Collected data entries
*** Begin section ***

(** * Atheer Test Lab: the simulation engine of [assets/app.js]

    A shallow embedding of the deterministic core of the browser demo:
    the scenario hash [hashId], the seeded generator [seededRand]
    (mulberry32), the statistics [percentile] and [mean], scenario
    normalisation [getScenario], the offline token pool
    ([initTokenPool], [riskCheck]) and the trial loop [simulateRun].

    Modelling conventions.
    - A JavaScript number is modelled as an exact rational [Qc]
      (canonical fractions, so Leibniz equality is numeric equality).
      Every integer-valued computation of the source (hash, generator
      state, counters, token budget) is exact in both readings; latency
      samples are modelled without IEEE-754 rounding, and [NaN] and the
      infinities are outside the model.
    - The 32-bit integer operators ([^], [|], [>>>], [Math.imul]) are
      written out on [Z] with their wrap-around.
    - [state.tokenPools] is a [gmap] from scenario id to pool; [state.logs]
      is a list of entries, oldest first, as [Array.prototype.push] builds it.
    - [Date.now()] and [Math.random()] are oracles of the environment:
      the k-th call returns [Date_now h k], resp. [Math_random h k];
      the world counts the calls made so far. *)

From Stdlib Require Import ZArith QArith Qcanon Qround Lia Lqa List.
From Stdlib Require Import Sorting.Sorted Sorting.Permutation.
From Stdlib Require Import Strings.String Strings.Ascii.
From stdpp Require Import base numbers option list sorting gmap strings pretty.

Local Open Scope Z_scope.

(** * The program *)

(** ** Numbers *)

(** An integer literal read as a JavaScript number. *)
Definition num (z : Z) : Qc := Qc_of_Z z.

(** [x < y] on numbers. *)
Definition Qc_ltb (x y : Qc) : bool :=
  match (x ?= y)%Qc with Lt => true | _ => false end.

Definition Math_max (x y : Qc) : Qc := if Qc_ltb x y then y else x.
Definition Math_min (x y : Qc) : Qc := if Qc_ltb y x then y else x.
Definition Math_abs (x : Qc) : Qc := if Qc_ltb x 0%Qc then (- x)%Qc else x.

*** End section ***

_WHAT TO WORK ON_. Starting at the first line of the data above, retype each line exactly until you reach the line containing "(mulberry32), the statistics", and include that line too.

_SOLUTION FOR THIS PROBLEM_.
(** * Atheer Test Lab: the simulation engine of [assets/app.js]

    A shallow embedding of the deterministic core of the browser demo:
    the scenario hash [hashId], the seeded generator [seededRand]
    (mulberry32), the statistics [percentile] and [mean], scenario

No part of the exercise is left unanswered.